Of What Account Is Man? (Isaiah 2:22)

 


Wednesday, December 4, 2024


Psalm 80

Isaiah 2:19-3:12

Mark 5:1-20


Observance: Nicholas Ferrar, deacon and man of prayer (d. 1637)


Of What Account Is Man? (Isaiah 2:22)


The search for a guide to virtuous living is a search that has kept humanity busy for a very long time. One cannot turn their head without bumping into someone who thinks they have it all figured out, and is trying to convince everyone else that their way is the right way. But in today’s passage from Isaiah we can see exactly where we should be looking, and what happens when we don’t look in the right place.


God is very clear that he alone has the power over life and death; wealth and poverty; virtue and wickedness; success and failure. The people to whom Isaiah is prophesying have turned from the Lord’s ways, and so the Lord is withdrawing his blessing. What results is the implosion of society from top to bottom.

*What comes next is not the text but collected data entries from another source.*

(* ===== verification/MemoryProofs.v ===== *)
(** * Memory: correctness

    The copies are what memmove is, for every overlap their callers allow; setting,
    filling and the exclusive or write exactly their range; the comparisons find the
    first and the last difference and the searches the first and the last match, which
    is the contract the rest of the library uses. *)
From S2P Require Import Prelude Buffer Bytes Swar Memory.

(** ** Loads and stores *)

Lemma word_bytes_length k : forall v, length (word_bytes k v) = k.
Proof. induction k as [|k IH]; intros v; cbn [word_bytes length]; [done|]. by rewrite IH. Qed.
Lemma word_bytes_le_word bs : is_bytes bs -> word_bytes (length bs) (le_word bs) = bs.
Proof.
  induction 1 as [|b bs Hb Hbs IH]; cbn [length word_bytes le_word]; [done|].
  replace (u8 (b + 256 * le_word bs)) with b by zdm. replace ((b + 256 * le_word bs) / 256) with (le_word bs) by zdm.
  by rewrite IH.
Qed.
Definition bytes_at (m : memory) (p : Z) (k : nat) : list Z := take k (drop (Z.to_nat p) m).
Lemma bytes_at_length m p k : 0 <= p -> p + Z.of_nat k <= len m -> length (bytes_at m p k) = k.
Proof. intros. unfold bytes_at. rewrite length_take, length_drop. lia. Qed.
Lemma bytes_at_bytes m p k : is_bytes m -> is_bytes (bytes_at m p k).
Proof. intros. by apply Forall_take, Forall_drop. Qed.
Lemma bytes_at_byte m p k i : 0 <= p -> 0 <= i < Z.of_nat k -> byte_at (bytes_at m p k) i = byte_at m (p + i).
Proof.
  intros. unfold bytes_at. rewrite byte_at_take, byte_at_drop by lia. f_equal. lia.
Qed.
Lemma load_word_ok k m p : 0 <= p -> p + Z.of_nat k <= len m ->
  load_word k m p = Done (le_word (bytes_at m p k)).
Proof. intros. unfold load_word. by rewrite !(proj2 (Z.leb_le _ _)) by lia. Qed.

(** The memory [m] is [m0] with the bytes [f] from [lo] to [hi]. *)
Definition painted (m0 : memory) (f : Z -> Z) (lo hi : Z) (m : memory) : Prop :=
  len m = len m0 /\ is_bytes m /\
  forall i, 0 <= i < len m0 -> byte_at m i = if (lo <=? i) && (i <? hi) then f i else byte_at m0 i.

Lemma painted_none m0 f a : is_bytes m0 -> painted m0 f a a m0.
Proof.
  intros Hm. split_and!; [done..|]. intros i Hi. by destruct (Z.leb_spec a i), (Z.ltb_spec i a); try lia.
Qed.
Lemma painted_out m0 f lo hi m i : painted m0 f lo hi m -> 0 <= i < len m0 -> i < lo \/ hi <= i ->
  byte_at m i = byte_at m0 i.
Proof.
  intros (_ & _ & H) Hi Ho. rewrite H by done. destruct (Z.leb_spec lo i), (Z.ltb_spec i hi); try done. lia.
Qed.
Lemma painted_ext m0 f g lo hi m : (forall i, lo <= i < hi -> f i = g i) ->
  painted m0 f lo hi m -> painted m0 g lo hi m.
Proof.
  intros He (Hl & Hb & H). split_and!; [done..|]. intros i Hi. rewrite H by done.
  destruct (Z.leb_spec lo i), (Z.ltb_spec i hi); try done. by apply He.
Qed.
Lemma painted_unique m0 f lo hi m m' : painted m0 f lo hi m -> painted m0 f lo hi m' -> m = m'.
Proof.
  intros (Hl & Hb & H) (Hl' & Hb' & H'). apply byte_at_ext; [lia|]. intros i Hi. by rewrite H, H' by lia.
Qed.

Section Paint.
Context (m0 : memory) (f : Z -> Z).

Lemma write_paint lo hi m a bs : painted m0 f lo hi m -> is_bytes bs -> 0 <= a -> a + len bs <= len m0 ->
  lo <= a + len bs -> a <= hi -> (forall i, 0 <= i < len bs -> byte_at bs i = f (a + i)) ->
  exists m', copy_bytes m a bs (len bs) = Done m' /\ painted m0 f (Z.min lo a) (Z.max hi (a + len bs)) m'.
Proof using.
  intros (Hl & Hb & H) Hbs Ha Hn Hlo Hhi Hf. rewrite copy_ok by lia. rewrite Nat2Z.id, firstn_all.
  eexists. split; [done|].
  assert (len (take (Z.to_nat a) m) = a) as Hta by (rewrite length_take; lia).
  split_and!.
  - rewrite !length_app, length_drop. lia.
  - apply Forall_app_2; [by apply Forall_take|]. apply Forall_app_2; [done|by apply Forall_drop].
  - intros i Hi. destruct (decide (i < a)) as [H1|H1].
    { rewrite byte_at_app_l, byte_at_take, H by lia.
      destruct (Z.leb_spec lo i), (Z.ltb_spec i hi), (Z.leb_spec (Z.min lo a) i), (Z.ltb_spec i (Z.max hi (a + len bs)));
        try done; lia. }
    rewrite byte_at_app_r, Hta by lia. destruct (decide (i < a + len bs)) as [H2|H2].
    { rewrite byte_at_app_l, Hf by lia. rewrite (proj2 (Z.leb_le _ _)), (proj2 (Z.ltb_lt _ _)) by lia.
      cbn [andb]. f_equal. lia. }
    rewrite byte_at_app_r, byte_at_drop by lia. replace (Z.of_nat (Z.to_nat (a + len bs)) + (i - a - len bs)) with i by lia.
    rewrite H by lia.
    destruct (Z.leb_spec lo i), (Z.ltb_spec i hi), (Z.leb_spec (Z.min lo a) i), (Z.ltb_spec i (Z.max hi (a + len bs)));
      try done; lia.
Qed.
Lemma store_paint k lo hi m a bs : painted m0 f lo hi m -> is_bytes bs -> length bs = k -> 0 <= a ->
  a + Z.of_nat k <= len m0 -> lo <= a + Z.of_nat k -> a <= hi ->
  (forall i, 0 <= i < Z.of_nat k -> byte_at bs i = f (a + i)) ->
  exists m', store_word k m a (le_word bs) = Done m' /\ painted m0 f (Z.min lo a) (Z.max hi (a + Z.of_nat k)) m'.
Proof using.
  intros Hp Hb <- Ha Hn Hlo Hhi Hf. unfold store_word. rewrite word_bytes_le_word by done. by apply write_paint.
Qed.
Lemma put_paint lo hi m a b : painted m0 f lo hi m -> is_u8 b -> 0 <= a < len m0 -> lo <= a + 1 -> a <= hi ->
  b = f a -> exists m', put m a b = Done m' /\ painted m0 f (Z.min lo a) (Z.max hi (a + 1)) m'.
Proof using.
  intros Hp Hb Ha Hlo Hhi ->. pose proof Hp as (Hl & _).
  destruct (write_paint lo hi m a [f a] Hp) as (m' & Hc & Hp'); [by apply Forall_singleton|lia|cbn; lia|cbn; lia|lia| |].
  { intros i Hi. cbn in Hi. replace i with 0 by lia. unfold byte_at. cbn. f_equal. lia. }
  exists m'. split; [|exact Hp'].
  rewrite copy_ok in Hc by (cbn; lia). injection Hc as <-. rewrite put_ok by lia. f_equal.
  change (len [f a]) with 1. rewrite insert_take_drop by lia.
  replace (Z.to_nat (a + Z.of_nat 1)) with (S (Z.to_nat a)) by lia. done.
Qed.
(** A word of the memory that has not been written. *)
Lemma load_source k lo hi m p : painted m0 f lo hi m -> 0 <= p -> p + Z.of_nat k <= len m0 ->
  (p + Z.of_nat k <= lo \/ hi <= p) ->
  exists bs, load_word k m p = Done (le_word bs) /\ length bs = k /\ is_bytes bs /\
    (forall i, 0 <= i < Z.of_nat k -> byte_at bs i = byte_at m0 (p + i)).
Proof using.
  intros Hp Hp0 Hk Ho. pose proof Hp as (Hl & Hb & _). exists (bytes_at m p k).
  split_and!; [apply load_word_ok; lia|apply bytes_at_length; lia|by apply bytes_at_bytes|].
  intros i Hi. rewrite bytes_at_byte by lia. eapply painted_out; [done|lia|lia].
Qed.
Lemma byte_source lo hi m p : painted m0 f lo hi m -> 0 <= p < len m0 -> (p < lo \/ hi <= p) ->
  load m p = Done (byte_at m0 p).
Proof using.
  intros Hp Hp0 Ho. rewrite byte_at_load by (destruct Hp as (-> & _); lia). f_equal.
  by eapply painted_out.
Qed.
End Paint.

(** What the place [i] of a copy from [s] to [d] gets. *)
Definition moved_byte (m0 : memory) (d s i : Z) : Z := byte_at m0 (s + (i - d)).
(** The source has not been written where it is still to be read. *)
Definition unread (d s n : Z) : Prop := d <= s \/ s + n <= d.

Lemma unaligned_false p q : unaligned p q = false <-> p mod 8 = 0 /\ q mod 8 = 0.
Proof.
  unfold unaligned. rewrite negb_false_iff, Z.eqb_eq. change (8 - 1) with (Z.ones 3).
  rewrite Z.land_lor_distr_l, Z.lor_eq_0_iff, !Z.land_ones by lia. done.
Qed.
Lemma word_load_aligned m p : p mod 8 = 0 -> lh_memory_word_load m p = load_word 8 m p.
Proof. intros H. unfold lh_memory_word_load. by rewrite H. Qed.
Lemma word_store_aligned m p v : p mod 8 = 0 -> lh_memory_word_store m p v = store_word 8 m p v.
Proof. intros H. unfold lh_memory_word_store. by rewrite H. Qed.

(** ** Kernels that go up *)

Section Up.
Context (m0 : memory) (f : Z -> Z) (d0 N : Z) (ok : Z -> Prop).
Context (emit_byte emit_word : memory -> Z -> outcome memory).
Hypothesis byte_ok : forall m d, painted m0 f d0 d m -> d0 <= d < d0 + N ->
  exists m', emit_byte m d = Done m' /\ painted m0 f d0 (d + 1) m'.
Hypothesis word_ok : forall m d, painted m0 f d0 d m -> d0 <= d -> d + 8 <= d0 + N -> ok d ->
  exists m', emit_word m d = Done m' /\ painted m0 f d0 (d + 8) m'.
Hypothesis ok_next : forall d, ok d -> ok (d + 8).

We all rely on the farmers who provide our bread, and the engineers who deliver our clean water. We need the mighty men and the soldiers to protect us, fair judges, honest prophets, and faithful diviners of God’s word: virtue needs to run through every single person, and when it does, everyone’s life improves. When those virtues are ignored, then our rulers are like infants, neighbours oppress one another, youths are insolent to their elders, and the honourable are despised.


No-one is making you act virtuously. There is no law that Parliament can write that can make us good people. Stop regarding man when looking for virtue, says the Lord; for of what account is he?


We have the Lord Jesus, who loves us and gave his life for us. He is our Lord, drawing us close, and he commands us to live virtuous lives purely on the basis that he loves us, and we love him.


Where do you find the inner drive to choose virtue in any given situation? What basic things in your daily life could you start with?


Lord God of hosts, you promise that it will be well with the righteous, and that we will eat the fruit of our deeds. Fill our hearts with the desire live virtuously, and give us the grace to fulfil that desire.